Stored data:

=== Section Start ===

(** Modelled from the spec: "reduce to the coprime part" of the missing
    orchestrator; what is left of [q] once every factor it shares with
    [m] is divided out. *)
Equations? coprime_part (q m : Z) : Z by wf (Z.to_nat q) lt :=
  coprime_part q m with Z_le_gt_dec q 0 => {
    | left _ => q
    | right _ with Z_le_gt_dec (Z.gcd q m) 1 => {
        | left _ => q
        | right _ => coprime_part (q / Z.gcd q m) m } }.
Proof.
  assert (q / Z.gcd q m < q) by (apply Z.div_lt; lia).
  assert (0 <= q / Z.gcd q m) by (apply Z.div_pos; lia).
  lia.
Qed.

(** Modelled from the spec: one pairwise combination of the missing
    orchestrator, for a running [(modulus_acc, residue_acc)] and a record
    [(q, r)] with [q] coprime to [modulus_acc]: the residue modulo
    [modulus_acc * q] that agrees with both. *)
Definition combine_coprime (modulus_acc residue_acc q r : Z) : Z * Z :=
  let t := ((r - residue_acc) * Z.invmod modulus_acc q) mod q in
  (modulus_acc * q, residue_acc + modulus_acc * t).

(** Modelled from the spec: a step of the missing orchestrator's
    "iterative pairwise reconciliation: maintain a running (modulus_acc,
    residue_acc); for each new record, if gcd(modulus_acc, q) != 1 the
    two subgroups overlap in a shared prime and must agree on the
    overlapping residue (else the data is inconsistent - fatal) - reduce
    to the coprime part before combining".  [None] is the fatal
    consistency failure. *)
Definition reconcile (acc : Z * Z) (record : ResidueRecord) : option (Z * Z) :=
  let '(modulus_acc, residue_acc) := acc in
  let q := modulus record in
  let g := Z.gcd modulus_acc q in
  if g =? 1 then
    Some (combine_coprime modulus_acc residue_acc q (residue record))
  else if residue_acc mod g =? residue record mod g then
    let q' := coprime_part q modulus_acc in
    Some (combine_coprime modulus_acc residue_acc q' (residue record mod q'))
  else None.

(** Modelled from the spec: "combine all ResidueRecords via CRT" in the
    missing orchestrator, folding [reconcile] over the records. *)
Fixpoint crt_fold (acc : Z * Z) (records : list ResidueRecord)
  : option (Z * Z) :=
  match records with
  | [] => Some acc
  | record :: rest =>
      match reconcile acc record with
      | Some acc' => crt_fold acc' rest
      | None => None
      end
  end.

(** Modelled from the spec: the CRT combination of the missing
    orchestrator, started from the empty product: modulus 1, residue 0. *)
Definition crt_combine (records : list ResidueRecord) : option (Z * Z) :=
  crt_fold (1, 0) records.

(** The ResidueRecords of a secret [s] for the moduli [qs]. *)
Definition records_of (s : Z) (qs : list Z) : list ResidueRecord :=
  map (fun q => mkRecord q (s mod q)) qs.

(** Product of the moduli. *)
Definition product (qs : list Z) : Z := fold_right Z.mul 1 qs.

(** Pairwise coprime moduli. *)
Fixpoint pairwise_coprime (qs : list Z) : Prop :=
  match qs with
  | [] => True
  | q :: rest => Forall (fun q' => Z.gcd q q' = 1) rest /\ pairwise_coprime rest
  end.

End Crt.
Import Crt.

(* ===================================================================== *)
(** ** Properties of the group law of the test servers *)
(* ===================================================================== *)

(** Coordinates reduced into [[0, p)]. *)
Definition reduced (p : Z) (P : point) : Prop :=
  0 <= fst P < p /\ 0 <= snd P < p.

(** An attempt that fails: the alarm fired, or the call returned a
    falsy value. *)
Definition failed {A : Type} (truthy : A -> bool) (a : attempt A) : bool :=
  match a with
  | TimesOut => true
  | Returns v => negb (is_true truthy v)
  | Raises _ => false
  end.

(** The alarms [timeout, timeout + 1, ...], [k] of them. *)
Definition deadlines (timeout : Z) (k : nat) : list Z :=
  map (fun i => timeout + Z.of_nat i) (seq 0 k).

(** Primality by trial division, standing in for Sage's [is_prime] where
    a concrete collaborator is needed. *)
Definition trial_division (n : Z) : bool :=
  (1 <? n) &&
  forallb (fun d => negb (n mod Z.of_nat d =? 0)) (seq 2 (Z.to_nat n - 2)).

(** A complete prime factorisation of [N]: every element prime, product
    [N]. *)
Definition complete_factorization (is_prime : Z -> bool) (N : Z)
    (l : list Z) : Prop :=
  forallb is_prime l = true /\ product l = N.

(** [P] satisfies [y^2 = x^3 + a*x + b] modulo [p]. *)
Definition on_curve (a b p : Z) (P : point) : Prop :=
  (snd P ^ 2) mod p = (fst P ^ 3 + a * fst P + b) mod p.

(** How often [k] occurs in [l]. *)
Fixpoint multiplicity (k : Z) (l : list Z) : Z :=
  match l with
  | [] => 0
  | x :: l' => (if k =? x then 1 else 0) + multiplicity k l'
  end.

(** The count a [Counter] holds for [k] (0 when [k] is not a key). *)
Fixpoint counted (c : list (Z * Z)) (k : Z) : Z :=
  match c with
  | [] => 0
  | (k', v) :: c' => if k =? k' then v else counted c' k
  end.

(** The requests [rounds] passes of the loop of [iter_factordb] add to
    the log, most recent first. *)
Fixpoint rounds_log (rounds : nat) (N : Z) : list Service.request :=
  match rounds with
  | O => []
  | S rounds' => Service.Query N :: Service.Submit N :: rounds_log rounds' N
  end.

(** The requests of one [iter_factordb(N, iter_count)], most recent
    first. *)
Definition iter_log (iter_count N : Z) : list Service.request :=
  Service.Query N :: rounds_log (Z.to_nat iter_count) N.

Lemma point_eqb_eq (P Q : point) : point_eqb P Q = true <-> P = Q.
Proof.
  destruct P as [x1 y1], Q as [x2 y2]. unfold point_eqb. simpl.
  rewrite andb_true_iff, !Z.eqb_eq. split.
  - intros [-> ->]. reflexivity.
  - intros H. inversion H. auto.
Qed.

Lemma point_eqb_neq (P Q : point) : point_eqb P Q = false <-> P <> Q.
Proof.
  rewrite <- point_eqb_eq. destruct (point_eqb P Q); split; congruence.
Qed.

Lemma point_eqb_refl (P : point) : point_eqb P P = true.
Proof. apply point_eqb_eq. reflexivity. Qed.

(** The loop of [multiply], one iteration unfolded. *)
Lemma multiply_loop_unfold (E : curve) (Q R : point) (n : Z) :
  multiply_loop E Q R n =
  if n >? 0 then
    R' <- (if n mod 2 =? 1 then add R Q E else Ok R) ;;
    Q' <- add Q Q E ;;
    multiply_loop E Q' R' (n / 2)
  else Ok R.
Proof.
  funelim (multiply_loop E Q R n);
    destruct (Z.gtb_spec n 0); try lia; try reflexivity;
    repeat match goal with
      | H : ?lhs = Ok _ |- context [?lhs] => rewrite H; simpl
      | H : ?lhs = Raise _ |- context [?lhs] => rewrite H; simpl
      end; reflexivity.
Qed.

(** Induction along the halving of [n] that the loop performs. *)
Lemma halving_ind (P : Z -> Prop) :
  (forall n, (n > 0 -> P (n / 2)) -> P n) -> forall n, P n.
Proof.
  intros step n. destruct (Z_le_gt_dec n 0) as [Hle|Hgt].
  - apply step. lia.
  - assert (Hn : 0 <= n) by lia. revert Hn.
    pattern n. apply Z_lt_induction; [|lia].
    intros x IH _. apply step. intros Hx. 
    destruct (Z.eq_dec (x / 2) 0) as [E0|NE].
    + rewrite E0. apply step. lia.
    + assert (x / 2 < x) by (apply Z.div_lt; lia).
      assert (0 <= x / 2) by (apply Z.div_pos; lia).
      apply IH; lia.
Qed.

Lemma inverse_coprime (u v : Z) :
  0 < v -> Z.gcd u v = 1 -> inverse u v = Ok (Z.invmod u v).
Proof.
  intros Hv Hg. unfold inverse.
  destruct (Z.eqb_spec v 0); [lia|].
  destruct (Z.ltb_spec v 0); [lia|].
  rewrite Hg. reflexivity.
Qed.

Lemma inverse_not_coprime (u v : Z) :
  0 < v -> Z.gcd u v <> 1 -> inverse u v = Raise ValueError.
Proof.
  intros Hv Hg. unfold inverse.
  destruct (Z.eqb_spec v 0); [lia|].
  destruct (Z.ltb_spec v 0); [lia|].
  destruct (Z.eqb_spec (Z.gcd u v) 1); [contradiction|reflexivity].
Qed.

Lemma inverse_multiple (k v : Z) :
  1 < v -> inverse (k * v) v = Raise ValueError.
Proof.
  intros Hv. apply inverse_not_coprime; [lia|].
  rewrite Z.gcd_comm, (Z.mul_comm k v), Z.gcd_mul_diag_l by lia. lia.
Qed.

Lemma inverse_prime (u p : Z) :
  Z.prime p -> ~ (p | u) -> inverse u p = Ok (Z.invmod u p).
Proof.
  intros Hp Hu. apply inverse_coprime.
  - pose proof (Z.prime_ge_2 p Hp). lia.
  - rewrite Z.gcd_comm. apply Z.coprime_prime_l; assumption.
Qed.

Lemma not_divide_small (p d : Z) :
  0 < Z.abs d < p -> ~ (p | d).
Proof.
  intros Hd Hdiv. apply Z.absle_divide in Hdiv; lia.
Qed.

(** Whatever [add] returns from reduced points is reduced. *)
Lemma add_reduced (E : curve) (P Q S : point) :
  0 < Ep E -> reduced (Ep E) P -> reduced (Ep E) Q ->
  add P Q E = Ok S -> reduced (Ep E) S.
Proof.
  intros Hp HP HQ. unfold add.
  destruct (point_eqb P (0, 0)); [intros [= <-]; assumption|].
  destruct (point_eqb Q (0, 0)); [intros [= <-]; assumption|].
  destruct P as [x1 y1], Q as [x2 y2].
  destruct ((x1 =? x2) && (y1 =? - y2)).
  - intros [= <-]. unfold reduced; simpl; lia.
  - destruct (negb (point_eqb (x1, y1) (x2, y2))); simpl;
      match goal with |- context [inverse ?u ?v] => destruct (inverse u v) end;
      simpl; intros [= <-]; unfold reduced; simpl;
      split; apply Z.mod_pos_bound; assumption.
Qed.

(** Doubling returns a reduced point whatever it is given. *)
Lemma double_reduced (E : curve) (Q S : point) :
  0 < Ep E -> add Q Q E = Ok S -> reduced (Ep E) S.
Proof.
  intros Hp. unfold add.
  destruct (point_eqb Q (0, 0)) eqn:HQ.
  - apply point_eqb_eq in HQ. subst Q. intros [= <-]. unfold reduced; simpl; lia.
  - destruct Q as [x1 y1].
    destruct ((x1 =? x1) && (y1 =? - y1)).
    + intros [= <-]. unfold reduced; simpl; lia.
    + destruct (negb (point_eqb (x1, y1) (x1, y1))); simpl;
        match goal with |- context [inverse ?u ?v] => destruct (inverse u v) end;
        simpl; intros [= <-]; unfold reduced; simpl;
        split; apply Z.mod_pos_bound; assumption.
Qed.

=== Section End ===

EXERCISE AIM:
In the entries above, find each line with "else" and list it.

RESULT OF THE TASK:
    overlapping residue (else the data is inconsistent - fatal) - reduce
  else if residue_acc mod g =? residue record mod g then
  else None.
  | x :: l' => (if k =? x then 1 else 0) + multiplicity k l'
  | (k', v) :: c' => if k =? k' then v else counted c' k
    R' <- (if n mod 2 =? 1 then add R Q E else Ok R) ;;
  else Ok R.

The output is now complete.